### The problem
Take every line from the listing below that contains "fragment".

====

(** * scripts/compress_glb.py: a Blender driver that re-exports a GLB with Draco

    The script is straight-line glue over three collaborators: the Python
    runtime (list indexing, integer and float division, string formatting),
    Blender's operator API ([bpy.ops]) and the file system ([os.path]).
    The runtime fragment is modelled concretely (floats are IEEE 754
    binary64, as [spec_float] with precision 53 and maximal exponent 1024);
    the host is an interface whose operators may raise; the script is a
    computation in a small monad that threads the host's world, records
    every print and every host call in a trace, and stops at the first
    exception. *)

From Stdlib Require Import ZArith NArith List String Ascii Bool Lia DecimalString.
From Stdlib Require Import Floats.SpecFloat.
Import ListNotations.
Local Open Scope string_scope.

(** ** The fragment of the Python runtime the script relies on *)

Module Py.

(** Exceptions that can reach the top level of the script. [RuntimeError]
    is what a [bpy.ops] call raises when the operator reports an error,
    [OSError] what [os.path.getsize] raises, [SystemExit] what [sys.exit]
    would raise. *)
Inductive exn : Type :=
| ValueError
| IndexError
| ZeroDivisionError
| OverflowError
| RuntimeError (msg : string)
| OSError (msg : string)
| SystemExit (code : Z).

====

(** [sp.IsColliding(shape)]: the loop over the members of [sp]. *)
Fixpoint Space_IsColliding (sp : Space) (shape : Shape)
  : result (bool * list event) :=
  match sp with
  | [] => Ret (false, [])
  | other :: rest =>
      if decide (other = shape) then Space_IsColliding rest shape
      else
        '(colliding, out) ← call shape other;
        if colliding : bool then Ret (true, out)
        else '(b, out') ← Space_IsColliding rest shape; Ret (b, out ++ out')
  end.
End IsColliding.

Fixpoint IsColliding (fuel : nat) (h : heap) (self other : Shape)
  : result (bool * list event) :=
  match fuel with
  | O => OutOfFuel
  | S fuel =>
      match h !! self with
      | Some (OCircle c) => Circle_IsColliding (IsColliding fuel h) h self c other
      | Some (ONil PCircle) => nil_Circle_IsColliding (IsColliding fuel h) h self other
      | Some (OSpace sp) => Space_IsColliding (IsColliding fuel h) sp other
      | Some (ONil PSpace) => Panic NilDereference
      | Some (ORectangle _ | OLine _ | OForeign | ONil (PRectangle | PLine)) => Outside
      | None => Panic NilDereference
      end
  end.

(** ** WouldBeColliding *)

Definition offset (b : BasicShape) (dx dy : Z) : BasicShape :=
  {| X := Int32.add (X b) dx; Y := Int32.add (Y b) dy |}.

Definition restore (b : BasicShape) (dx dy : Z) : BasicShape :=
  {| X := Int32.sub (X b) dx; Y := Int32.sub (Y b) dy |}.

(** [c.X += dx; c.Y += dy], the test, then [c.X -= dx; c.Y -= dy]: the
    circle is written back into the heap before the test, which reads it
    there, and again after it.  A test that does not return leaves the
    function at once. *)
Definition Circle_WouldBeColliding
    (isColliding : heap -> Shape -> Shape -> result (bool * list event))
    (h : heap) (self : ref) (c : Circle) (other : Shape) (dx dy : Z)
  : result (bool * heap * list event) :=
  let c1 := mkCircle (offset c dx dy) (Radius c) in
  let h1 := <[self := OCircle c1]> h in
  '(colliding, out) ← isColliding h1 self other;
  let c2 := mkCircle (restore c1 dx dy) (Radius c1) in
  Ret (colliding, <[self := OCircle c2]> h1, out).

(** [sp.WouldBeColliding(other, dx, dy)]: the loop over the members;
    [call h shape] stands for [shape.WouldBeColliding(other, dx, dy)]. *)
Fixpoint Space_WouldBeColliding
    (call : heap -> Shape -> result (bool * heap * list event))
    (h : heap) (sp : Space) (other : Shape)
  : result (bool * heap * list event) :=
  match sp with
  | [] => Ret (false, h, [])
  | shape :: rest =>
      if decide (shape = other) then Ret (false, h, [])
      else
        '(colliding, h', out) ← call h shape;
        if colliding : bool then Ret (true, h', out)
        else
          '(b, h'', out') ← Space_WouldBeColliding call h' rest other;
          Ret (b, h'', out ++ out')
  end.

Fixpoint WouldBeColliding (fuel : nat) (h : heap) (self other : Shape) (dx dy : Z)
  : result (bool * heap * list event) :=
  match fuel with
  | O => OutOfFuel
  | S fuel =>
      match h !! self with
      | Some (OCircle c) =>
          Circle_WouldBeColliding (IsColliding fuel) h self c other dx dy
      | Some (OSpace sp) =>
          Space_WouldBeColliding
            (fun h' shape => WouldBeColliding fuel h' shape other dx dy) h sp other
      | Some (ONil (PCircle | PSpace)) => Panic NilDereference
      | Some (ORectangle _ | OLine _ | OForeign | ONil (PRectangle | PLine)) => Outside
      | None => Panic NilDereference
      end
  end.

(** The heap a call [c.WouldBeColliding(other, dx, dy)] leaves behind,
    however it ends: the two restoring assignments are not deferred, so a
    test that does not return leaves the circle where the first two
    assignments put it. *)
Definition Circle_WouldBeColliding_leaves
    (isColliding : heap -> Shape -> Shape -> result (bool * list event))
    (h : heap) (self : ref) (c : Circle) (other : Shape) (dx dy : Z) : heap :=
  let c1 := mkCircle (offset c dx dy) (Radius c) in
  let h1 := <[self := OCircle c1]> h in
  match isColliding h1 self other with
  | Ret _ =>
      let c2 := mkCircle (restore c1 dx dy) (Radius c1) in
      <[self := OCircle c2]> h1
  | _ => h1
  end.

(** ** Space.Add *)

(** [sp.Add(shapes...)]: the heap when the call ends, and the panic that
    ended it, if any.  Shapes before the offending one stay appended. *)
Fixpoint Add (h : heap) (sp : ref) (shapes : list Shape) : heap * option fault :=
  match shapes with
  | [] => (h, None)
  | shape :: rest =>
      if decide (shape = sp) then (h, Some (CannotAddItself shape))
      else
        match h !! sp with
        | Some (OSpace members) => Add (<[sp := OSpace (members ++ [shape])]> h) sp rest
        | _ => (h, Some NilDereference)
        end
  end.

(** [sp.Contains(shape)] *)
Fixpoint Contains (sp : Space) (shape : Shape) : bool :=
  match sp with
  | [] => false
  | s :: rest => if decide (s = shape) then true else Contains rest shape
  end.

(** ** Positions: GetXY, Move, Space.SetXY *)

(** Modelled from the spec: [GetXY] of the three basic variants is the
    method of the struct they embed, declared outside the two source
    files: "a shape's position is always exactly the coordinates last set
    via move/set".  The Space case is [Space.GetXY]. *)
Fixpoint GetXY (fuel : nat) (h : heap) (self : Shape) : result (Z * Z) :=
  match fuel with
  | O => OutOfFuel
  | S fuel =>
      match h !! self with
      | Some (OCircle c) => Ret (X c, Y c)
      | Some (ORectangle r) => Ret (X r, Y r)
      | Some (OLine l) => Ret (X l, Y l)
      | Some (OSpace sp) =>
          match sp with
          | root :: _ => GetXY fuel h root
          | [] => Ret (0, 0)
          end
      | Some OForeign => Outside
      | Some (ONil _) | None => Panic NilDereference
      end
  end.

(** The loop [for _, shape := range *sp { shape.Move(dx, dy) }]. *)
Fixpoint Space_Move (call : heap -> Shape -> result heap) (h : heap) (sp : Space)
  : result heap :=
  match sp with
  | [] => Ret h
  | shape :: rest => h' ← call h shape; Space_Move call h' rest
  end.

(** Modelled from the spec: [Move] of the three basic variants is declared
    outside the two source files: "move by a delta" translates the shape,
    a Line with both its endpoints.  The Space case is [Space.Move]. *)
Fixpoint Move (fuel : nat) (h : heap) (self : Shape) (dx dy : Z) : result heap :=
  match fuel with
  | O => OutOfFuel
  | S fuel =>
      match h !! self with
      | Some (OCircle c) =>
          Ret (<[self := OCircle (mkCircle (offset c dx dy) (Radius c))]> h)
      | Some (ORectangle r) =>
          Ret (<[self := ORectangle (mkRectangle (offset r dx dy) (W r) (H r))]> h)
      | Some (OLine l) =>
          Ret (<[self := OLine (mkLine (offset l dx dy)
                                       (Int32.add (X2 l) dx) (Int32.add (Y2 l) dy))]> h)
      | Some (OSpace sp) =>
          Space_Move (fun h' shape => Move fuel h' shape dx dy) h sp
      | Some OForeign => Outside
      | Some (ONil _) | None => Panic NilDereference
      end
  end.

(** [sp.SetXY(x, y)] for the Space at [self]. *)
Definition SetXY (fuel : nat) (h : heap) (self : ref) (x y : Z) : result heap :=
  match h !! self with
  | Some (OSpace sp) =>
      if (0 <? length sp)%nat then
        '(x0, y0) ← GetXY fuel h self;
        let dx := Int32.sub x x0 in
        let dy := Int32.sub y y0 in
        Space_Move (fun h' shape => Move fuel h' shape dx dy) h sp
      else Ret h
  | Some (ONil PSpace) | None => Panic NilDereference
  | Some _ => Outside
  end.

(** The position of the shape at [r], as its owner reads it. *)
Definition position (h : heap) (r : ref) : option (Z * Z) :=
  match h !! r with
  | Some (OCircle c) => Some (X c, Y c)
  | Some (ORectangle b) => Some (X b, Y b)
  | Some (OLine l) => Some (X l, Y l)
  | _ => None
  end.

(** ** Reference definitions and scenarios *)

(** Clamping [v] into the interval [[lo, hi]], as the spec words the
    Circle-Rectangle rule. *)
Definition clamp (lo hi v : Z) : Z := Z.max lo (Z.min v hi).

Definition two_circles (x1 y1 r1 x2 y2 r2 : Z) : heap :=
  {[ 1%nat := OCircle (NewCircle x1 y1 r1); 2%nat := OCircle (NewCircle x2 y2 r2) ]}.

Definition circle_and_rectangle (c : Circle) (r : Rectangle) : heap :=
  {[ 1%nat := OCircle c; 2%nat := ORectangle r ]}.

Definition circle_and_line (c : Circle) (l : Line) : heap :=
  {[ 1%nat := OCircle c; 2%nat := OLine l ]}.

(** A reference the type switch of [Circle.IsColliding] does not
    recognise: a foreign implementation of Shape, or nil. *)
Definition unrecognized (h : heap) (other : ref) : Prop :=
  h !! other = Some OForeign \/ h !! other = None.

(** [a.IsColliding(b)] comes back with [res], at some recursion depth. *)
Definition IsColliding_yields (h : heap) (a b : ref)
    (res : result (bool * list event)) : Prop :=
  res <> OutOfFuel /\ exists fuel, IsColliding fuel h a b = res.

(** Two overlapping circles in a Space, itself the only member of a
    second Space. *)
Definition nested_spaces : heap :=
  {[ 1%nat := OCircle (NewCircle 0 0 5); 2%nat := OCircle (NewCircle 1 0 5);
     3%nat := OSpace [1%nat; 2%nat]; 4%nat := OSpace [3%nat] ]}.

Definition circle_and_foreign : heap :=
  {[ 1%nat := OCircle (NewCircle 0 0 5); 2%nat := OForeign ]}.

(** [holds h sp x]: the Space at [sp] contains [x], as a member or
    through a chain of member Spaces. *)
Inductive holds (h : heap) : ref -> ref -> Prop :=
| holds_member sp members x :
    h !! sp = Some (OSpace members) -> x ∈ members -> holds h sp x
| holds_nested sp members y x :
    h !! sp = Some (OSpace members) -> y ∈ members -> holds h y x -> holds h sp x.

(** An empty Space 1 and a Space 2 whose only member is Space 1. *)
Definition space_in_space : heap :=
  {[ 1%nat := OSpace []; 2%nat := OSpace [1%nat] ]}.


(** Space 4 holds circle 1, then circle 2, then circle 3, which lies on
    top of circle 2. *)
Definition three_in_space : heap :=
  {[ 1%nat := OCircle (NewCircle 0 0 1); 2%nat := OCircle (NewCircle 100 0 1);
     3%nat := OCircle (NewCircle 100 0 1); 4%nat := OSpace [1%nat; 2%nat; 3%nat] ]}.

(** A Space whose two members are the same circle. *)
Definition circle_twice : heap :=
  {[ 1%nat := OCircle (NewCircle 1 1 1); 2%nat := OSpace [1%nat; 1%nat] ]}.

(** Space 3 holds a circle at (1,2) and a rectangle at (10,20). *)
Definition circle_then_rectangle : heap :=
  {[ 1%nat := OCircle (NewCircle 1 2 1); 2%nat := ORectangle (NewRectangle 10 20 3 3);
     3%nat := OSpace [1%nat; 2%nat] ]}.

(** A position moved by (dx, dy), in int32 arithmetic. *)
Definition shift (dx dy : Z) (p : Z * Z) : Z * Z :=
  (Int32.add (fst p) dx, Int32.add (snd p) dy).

====

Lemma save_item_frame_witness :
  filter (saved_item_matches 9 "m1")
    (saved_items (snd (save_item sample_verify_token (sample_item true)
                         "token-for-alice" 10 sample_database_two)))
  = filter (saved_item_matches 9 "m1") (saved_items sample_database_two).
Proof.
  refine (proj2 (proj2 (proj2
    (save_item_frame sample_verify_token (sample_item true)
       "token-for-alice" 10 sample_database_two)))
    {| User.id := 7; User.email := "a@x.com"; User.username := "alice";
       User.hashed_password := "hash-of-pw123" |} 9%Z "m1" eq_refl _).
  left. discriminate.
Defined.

====

### Written answer
    The runtime fragment is modelled concretely (floats are IEEE 754
(** ** The fragment of the Python runtime the script relies on *)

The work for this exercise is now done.